WHAT IS NEEDED
Copy each line below holding "Prop".

[Opening MATERIAL SHOWN section]

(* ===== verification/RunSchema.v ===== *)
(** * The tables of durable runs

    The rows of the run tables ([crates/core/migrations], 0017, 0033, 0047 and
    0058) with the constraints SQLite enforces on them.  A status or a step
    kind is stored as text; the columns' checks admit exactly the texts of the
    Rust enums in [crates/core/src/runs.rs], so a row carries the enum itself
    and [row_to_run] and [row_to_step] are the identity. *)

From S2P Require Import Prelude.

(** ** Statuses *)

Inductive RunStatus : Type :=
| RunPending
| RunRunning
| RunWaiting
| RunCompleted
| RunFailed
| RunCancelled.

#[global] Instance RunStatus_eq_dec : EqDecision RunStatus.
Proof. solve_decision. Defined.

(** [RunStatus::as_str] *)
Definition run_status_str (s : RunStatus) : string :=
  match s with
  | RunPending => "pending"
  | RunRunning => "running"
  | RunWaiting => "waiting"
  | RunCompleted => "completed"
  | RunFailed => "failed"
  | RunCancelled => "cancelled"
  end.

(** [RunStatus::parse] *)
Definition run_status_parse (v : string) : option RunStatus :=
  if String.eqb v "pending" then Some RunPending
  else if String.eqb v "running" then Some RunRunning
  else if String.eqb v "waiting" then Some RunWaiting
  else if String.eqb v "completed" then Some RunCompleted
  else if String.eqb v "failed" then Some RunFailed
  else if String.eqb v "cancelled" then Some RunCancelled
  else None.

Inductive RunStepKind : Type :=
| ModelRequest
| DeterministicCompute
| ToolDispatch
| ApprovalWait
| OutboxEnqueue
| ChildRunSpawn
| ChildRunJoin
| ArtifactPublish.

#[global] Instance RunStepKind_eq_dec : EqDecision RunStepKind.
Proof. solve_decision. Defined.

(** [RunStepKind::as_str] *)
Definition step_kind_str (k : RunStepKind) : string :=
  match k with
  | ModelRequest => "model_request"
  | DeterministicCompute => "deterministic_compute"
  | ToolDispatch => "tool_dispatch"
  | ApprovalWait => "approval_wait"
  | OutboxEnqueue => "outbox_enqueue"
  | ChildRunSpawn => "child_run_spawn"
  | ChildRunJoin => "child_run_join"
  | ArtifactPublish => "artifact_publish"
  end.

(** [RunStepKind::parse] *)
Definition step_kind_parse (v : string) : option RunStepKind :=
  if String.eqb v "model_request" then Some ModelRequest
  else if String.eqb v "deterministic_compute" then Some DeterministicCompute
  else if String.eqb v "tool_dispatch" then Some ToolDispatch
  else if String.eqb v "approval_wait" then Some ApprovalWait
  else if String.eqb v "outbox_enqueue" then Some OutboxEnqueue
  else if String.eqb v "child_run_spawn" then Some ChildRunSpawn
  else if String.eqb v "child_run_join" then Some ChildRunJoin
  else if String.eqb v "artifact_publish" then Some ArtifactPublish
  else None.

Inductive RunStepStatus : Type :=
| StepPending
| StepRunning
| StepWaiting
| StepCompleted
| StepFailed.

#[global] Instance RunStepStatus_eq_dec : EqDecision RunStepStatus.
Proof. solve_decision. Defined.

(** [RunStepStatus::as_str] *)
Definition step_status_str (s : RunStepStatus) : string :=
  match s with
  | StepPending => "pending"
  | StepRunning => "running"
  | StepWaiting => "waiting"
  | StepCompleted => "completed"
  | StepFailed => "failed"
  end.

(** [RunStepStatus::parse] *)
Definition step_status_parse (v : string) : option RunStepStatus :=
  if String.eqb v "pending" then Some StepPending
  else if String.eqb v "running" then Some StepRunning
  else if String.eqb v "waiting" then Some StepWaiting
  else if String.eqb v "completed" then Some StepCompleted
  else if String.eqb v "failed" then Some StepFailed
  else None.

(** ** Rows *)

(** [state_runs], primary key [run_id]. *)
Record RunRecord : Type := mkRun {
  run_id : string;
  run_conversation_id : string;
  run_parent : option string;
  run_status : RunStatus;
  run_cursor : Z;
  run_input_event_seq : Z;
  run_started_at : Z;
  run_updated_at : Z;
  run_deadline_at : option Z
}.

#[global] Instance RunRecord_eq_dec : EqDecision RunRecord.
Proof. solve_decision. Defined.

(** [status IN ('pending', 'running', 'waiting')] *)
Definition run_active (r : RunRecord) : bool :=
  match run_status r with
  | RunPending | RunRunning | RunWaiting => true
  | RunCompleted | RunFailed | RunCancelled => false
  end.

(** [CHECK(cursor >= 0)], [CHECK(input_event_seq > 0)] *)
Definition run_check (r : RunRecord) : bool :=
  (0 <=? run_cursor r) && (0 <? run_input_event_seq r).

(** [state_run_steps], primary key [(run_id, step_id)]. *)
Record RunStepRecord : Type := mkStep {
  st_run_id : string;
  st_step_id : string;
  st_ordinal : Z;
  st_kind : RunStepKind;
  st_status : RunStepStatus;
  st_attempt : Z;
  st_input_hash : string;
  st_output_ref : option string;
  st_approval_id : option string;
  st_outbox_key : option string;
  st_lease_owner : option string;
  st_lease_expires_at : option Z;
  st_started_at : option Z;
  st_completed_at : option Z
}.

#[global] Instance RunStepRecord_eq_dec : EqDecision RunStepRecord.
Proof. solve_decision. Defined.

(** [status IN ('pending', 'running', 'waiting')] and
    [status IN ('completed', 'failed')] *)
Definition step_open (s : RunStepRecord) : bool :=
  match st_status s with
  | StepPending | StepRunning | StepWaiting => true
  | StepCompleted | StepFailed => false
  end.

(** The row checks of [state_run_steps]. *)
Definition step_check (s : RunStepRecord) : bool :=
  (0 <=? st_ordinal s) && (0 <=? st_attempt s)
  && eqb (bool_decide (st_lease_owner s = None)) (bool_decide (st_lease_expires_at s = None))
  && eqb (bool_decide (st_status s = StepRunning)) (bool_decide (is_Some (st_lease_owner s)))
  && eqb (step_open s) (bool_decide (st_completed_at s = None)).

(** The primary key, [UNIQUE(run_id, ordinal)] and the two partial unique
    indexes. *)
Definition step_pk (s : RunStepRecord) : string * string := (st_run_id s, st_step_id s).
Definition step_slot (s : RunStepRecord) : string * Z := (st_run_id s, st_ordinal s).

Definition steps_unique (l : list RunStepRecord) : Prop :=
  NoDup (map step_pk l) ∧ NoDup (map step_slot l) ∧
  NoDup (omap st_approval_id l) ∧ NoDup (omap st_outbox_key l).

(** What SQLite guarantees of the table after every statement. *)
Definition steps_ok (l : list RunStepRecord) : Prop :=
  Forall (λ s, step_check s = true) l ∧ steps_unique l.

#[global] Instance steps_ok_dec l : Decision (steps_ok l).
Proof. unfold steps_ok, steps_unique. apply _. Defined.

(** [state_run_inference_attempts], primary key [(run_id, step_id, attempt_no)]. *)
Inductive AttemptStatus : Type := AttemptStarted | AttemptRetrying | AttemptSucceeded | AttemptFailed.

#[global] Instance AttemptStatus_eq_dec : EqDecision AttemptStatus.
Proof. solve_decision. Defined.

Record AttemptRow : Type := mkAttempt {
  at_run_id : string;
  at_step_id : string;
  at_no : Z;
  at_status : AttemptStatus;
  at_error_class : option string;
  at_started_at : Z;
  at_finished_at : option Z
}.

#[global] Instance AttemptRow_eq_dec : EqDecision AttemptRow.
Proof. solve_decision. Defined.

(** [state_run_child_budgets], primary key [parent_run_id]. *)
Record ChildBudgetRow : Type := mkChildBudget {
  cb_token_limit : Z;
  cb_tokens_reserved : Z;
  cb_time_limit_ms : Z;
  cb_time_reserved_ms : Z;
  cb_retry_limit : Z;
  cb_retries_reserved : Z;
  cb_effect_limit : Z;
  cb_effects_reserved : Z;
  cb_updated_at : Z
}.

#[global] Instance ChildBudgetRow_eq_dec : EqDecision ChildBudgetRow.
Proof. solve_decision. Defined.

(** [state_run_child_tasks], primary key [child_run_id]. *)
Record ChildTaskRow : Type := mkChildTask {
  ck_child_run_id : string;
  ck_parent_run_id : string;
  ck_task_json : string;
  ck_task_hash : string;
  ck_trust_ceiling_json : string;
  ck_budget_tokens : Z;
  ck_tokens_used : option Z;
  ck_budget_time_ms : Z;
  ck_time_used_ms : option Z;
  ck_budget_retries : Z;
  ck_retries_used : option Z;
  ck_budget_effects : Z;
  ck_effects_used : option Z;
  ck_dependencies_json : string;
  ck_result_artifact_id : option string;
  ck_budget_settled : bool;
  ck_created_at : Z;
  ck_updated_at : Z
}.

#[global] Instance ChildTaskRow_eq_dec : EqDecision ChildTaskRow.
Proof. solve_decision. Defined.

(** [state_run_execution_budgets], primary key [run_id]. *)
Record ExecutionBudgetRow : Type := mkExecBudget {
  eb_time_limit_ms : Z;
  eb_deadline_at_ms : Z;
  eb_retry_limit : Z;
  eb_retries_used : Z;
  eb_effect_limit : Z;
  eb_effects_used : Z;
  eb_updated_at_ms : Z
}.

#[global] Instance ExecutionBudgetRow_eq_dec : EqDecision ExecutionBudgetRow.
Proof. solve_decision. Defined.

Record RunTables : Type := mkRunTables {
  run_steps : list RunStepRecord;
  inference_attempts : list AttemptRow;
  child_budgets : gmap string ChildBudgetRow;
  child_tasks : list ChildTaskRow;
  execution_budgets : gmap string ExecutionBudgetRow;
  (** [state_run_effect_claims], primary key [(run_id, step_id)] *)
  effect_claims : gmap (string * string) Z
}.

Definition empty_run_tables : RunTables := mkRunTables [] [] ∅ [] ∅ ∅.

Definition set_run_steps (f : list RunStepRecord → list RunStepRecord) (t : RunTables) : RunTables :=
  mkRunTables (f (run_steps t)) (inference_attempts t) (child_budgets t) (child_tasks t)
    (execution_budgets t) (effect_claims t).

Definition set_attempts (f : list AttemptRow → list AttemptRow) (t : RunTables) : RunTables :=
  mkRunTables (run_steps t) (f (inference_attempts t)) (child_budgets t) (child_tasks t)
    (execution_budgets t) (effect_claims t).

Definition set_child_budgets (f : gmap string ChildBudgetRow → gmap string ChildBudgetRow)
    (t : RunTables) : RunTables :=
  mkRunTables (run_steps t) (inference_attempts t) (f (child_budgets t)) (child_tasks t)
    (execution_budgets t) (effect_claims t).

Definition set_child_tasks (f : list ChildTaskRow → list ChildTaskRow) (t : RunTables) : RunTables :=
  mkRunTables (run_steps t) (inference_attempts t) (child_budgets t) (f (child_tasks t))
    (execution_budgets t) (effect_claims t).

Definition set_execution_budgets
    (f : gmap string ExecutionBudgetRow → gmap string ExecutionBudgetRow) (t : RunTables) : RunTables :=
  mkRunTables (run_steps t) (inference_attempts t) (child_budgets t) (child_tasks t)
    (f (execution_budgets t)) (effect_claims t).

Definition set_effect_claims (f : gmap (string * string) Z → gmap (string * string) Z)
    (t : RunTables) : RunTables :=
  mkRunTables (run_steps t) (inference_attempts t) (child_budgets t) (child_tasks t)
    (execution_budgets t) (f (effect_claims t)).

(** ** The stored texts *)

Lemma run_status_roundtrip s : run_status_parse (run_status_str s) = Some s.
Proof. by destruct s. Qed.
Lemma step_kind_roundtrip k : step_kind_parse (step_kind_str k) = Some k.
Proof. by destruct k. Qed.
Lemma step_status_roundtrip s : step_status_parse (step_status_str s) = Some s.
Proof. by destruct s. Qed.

[Closing MATERIAL SHOWN section]

TASK OUTPUT
Definition steps_unique (l : list RunStepRecord) : Prop :=
Definition steps_ok (l : list RunStepRecord) : Prop :=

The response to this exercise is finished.